##### Provided data

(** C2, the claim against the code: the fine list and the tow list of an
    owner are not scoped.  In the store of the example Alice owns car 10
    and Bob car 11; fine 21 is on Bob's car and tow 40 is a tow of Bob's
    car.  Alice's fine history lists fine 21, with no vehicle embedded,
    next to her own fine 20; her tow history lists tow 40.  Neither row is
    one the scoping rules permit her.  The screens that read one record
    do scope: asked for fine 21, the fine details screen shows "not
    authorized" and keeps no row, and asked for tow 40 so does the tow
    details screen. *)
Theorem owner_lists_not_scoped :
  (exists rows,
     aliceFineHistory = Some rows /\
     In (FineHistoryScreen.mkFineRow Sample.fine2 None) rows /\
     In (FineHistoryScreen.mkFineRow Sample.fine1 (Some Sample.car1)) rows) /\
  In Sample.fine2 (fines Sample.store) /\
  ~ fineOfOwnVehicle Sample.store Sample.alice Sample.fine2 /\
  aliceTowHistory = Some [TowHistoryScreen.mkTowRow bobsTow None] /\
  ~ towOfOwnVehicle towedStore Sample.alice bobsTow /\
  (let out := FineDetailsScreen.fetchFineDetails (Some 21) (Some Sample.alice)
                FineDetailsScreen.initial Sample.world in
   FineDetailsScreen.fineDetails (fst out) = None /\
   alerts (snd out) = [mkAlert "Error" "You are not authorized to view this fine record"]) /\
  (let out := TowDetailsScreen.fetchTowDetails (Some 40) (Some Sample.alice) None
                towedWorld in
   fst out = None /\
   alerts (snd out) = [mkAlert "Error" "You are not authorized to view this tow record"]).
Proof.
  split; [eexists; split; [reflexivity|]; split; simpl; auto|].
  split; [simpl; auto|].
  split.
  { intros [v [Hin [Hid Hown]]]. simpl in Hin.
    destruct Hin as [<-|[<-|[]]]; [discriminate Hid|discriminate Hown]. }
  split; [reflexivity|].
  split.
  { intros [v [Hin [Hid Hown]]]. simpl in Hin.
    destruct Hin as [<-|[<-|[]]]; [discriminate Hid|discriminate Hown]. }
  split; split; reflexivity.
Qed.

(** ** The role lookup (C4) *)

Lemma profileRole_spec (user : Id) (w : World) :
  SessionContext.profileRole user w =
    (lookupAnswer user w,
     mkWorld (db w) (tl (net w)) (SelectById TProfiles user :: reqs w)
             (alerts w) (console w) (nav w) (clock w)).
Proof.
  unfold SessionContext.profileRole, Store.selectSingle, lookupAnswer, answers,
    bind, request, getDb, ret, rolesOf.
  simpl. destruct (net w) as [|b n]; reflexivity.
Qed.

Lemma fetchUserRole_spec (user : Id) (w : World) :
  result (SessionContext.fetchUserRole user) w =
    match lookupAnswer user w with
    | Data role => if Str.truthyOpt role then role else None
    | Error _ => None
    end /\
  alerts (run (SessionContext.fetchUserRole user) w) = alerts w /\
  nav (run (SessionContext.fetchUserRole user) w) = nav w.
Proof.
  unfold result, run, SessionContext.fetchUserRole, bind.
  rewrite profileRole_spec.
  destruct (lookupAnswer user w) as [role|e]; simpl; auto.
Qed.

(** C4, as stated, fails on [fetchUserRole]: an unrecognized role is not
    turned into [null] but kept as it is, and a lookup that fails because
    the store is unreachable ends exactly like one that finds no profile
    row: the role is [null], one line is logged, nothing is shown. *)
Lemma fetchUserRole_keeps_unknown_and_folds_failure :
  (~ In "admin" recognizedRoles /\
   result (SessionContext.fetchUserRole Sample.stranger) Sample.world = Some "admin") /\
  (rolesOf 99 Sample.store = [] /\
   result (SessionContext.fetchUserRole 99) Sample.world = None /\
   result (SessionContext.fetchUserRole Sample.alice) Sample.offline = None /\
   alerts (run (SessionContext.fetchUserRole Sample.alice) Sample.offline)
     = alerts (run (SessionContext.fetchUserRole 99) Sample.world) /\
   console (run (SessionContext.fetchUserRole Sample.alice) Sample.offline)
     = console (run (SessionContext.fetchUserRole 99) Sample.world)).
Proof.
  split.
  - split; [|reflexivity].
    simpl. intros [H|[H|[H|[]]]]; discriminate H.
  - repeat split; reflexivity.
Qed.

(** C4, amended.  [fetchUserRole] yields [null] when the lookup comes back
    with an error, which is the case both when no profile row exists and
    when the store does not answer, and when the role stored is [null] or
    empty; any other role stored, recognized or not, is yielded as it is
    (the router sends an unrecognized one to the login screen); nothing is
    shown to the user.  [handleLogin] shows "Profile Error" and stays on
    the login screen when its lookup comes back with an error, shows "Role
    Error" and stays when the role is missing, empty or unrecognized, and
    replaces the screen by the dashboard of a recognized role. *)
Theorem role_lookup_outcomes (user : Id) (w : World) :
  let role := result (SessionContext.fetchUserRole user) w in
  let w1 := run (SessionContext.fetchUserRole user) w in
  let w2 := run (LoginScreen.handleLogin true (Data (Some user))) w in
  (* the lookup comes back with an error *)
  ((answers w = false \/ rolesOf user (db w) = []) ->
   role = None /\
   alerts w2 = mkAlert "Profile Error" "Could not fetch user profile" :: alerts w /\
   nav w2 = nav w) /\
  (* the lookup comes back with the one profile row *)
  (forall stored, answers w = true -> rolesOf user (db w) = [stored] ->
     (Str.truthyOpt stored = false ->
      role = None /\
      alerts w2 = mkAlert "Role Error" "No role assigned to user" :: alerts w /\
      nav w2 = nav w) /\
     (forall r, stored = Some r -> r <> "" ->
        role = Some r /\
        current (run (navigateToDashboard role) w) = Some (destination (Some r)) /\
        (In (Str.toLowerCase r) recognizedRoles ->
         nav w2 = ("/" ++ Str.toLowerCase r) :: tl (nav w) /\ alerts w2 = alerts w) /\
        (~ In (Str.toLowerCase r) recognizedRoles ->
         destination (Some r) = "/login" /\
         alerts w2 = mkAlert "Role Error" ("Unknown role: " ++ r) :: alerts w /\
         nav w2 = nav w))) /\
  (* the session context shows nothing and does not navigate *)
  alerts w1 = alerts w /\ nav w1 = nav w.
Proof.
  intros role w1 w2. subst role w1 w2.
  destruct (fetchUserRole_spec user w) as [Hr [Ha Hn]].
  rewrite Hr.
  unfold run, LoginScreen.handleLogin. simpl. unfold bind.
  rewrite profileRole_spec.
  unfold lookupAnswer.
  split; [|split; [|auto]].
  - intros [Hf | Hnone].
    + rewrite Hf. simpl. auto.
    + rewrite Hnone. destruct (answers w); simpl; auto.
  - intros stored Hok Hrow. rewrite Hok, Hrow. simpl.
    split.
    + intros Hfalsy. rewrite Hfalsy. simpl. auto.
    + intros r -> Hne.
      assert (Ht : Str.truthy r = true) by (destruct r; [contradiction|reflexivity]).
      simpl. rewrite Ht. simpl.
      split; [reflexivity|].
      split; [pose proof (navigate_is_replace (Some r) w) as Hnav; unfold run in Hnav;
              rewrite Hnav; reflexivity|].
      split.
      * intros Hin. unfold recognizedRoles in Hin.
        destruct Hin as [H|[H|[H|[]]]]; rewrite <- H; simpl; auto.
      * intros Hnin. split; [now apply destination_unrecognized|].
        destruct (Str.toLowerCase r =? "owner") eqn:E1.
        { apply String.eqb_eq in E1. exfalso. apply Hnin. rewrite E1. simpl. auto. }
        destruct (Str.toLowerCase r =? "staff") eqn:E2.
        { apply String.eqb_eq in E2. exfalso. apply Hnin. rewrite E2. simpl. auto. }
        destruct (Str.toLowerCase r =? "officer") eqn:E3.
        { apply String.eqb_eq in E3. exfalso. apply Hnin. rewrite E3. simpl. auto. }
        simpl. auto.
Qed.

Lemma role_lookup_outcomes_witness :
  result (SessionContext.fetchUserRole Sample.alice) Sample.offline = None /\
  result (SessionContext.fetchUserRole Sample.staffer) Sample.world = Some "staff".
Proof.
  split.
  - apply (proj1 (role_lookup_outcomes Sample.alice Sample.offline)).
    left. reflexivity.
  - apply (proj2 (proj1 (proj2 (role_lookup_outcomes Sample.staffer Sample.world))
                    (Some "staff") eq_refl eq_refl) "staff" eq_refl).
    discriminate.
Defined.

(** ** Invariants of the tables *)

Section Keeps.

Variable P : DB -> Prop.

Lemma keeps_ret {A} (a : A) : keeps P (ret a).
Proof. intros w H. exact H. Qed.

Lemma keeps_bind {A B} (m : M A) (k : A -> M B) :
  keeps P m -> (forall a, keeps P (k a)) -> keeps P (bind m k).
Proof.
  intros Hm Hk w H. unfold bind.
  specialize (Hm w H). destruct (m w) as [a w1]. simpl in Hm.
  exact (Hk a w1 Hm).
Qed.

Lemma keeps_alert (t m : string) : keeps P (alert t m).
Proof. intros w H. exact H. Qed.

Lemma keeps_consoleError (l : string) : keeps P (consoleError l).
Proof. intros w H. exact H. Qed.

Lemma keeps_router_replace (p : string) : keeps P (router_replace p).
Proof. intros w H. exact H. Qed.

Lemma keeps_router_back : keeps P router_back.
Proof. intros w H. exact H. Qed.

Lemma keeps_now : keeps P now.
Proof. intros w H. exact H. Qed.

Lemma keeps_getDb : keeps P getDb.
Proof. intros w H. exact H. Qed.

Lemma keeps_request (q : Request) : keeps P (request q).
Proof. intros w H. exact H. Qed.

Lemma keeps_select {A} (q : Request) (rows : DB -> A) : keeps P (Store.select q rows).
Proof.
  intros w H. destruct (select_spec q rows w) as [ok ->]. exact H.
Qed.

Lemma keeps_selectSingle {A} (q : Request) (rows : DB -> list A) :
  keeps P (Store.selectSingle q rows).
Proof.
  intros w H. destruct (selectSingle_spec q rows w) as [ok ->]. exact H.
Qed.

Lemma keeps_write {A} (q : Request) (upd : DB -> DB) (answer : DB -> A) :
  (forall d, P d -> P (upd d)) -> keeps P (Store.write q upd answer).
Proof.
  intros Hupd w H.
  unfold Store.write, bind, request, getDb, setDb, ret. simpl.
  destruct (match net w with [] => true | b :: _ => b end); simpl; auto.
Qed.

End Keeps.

##########

[Task directions] Above are the records. Print exactly, and only, the lines from the line with "(** C4, amended." to the line with "(the router sends", both inclusive.

[Finished task]
(** C4, amended.  [fetchUserRole] yields [null] when the lookup comes back
    with an error, which is the case both when no profile row exists and
    when the store does not answer, and when the role stored is [null] or
    empty; any other role stored, recognized or not, is yielded as it is
    (the router sends an unrecognized one to the login screen); nothing is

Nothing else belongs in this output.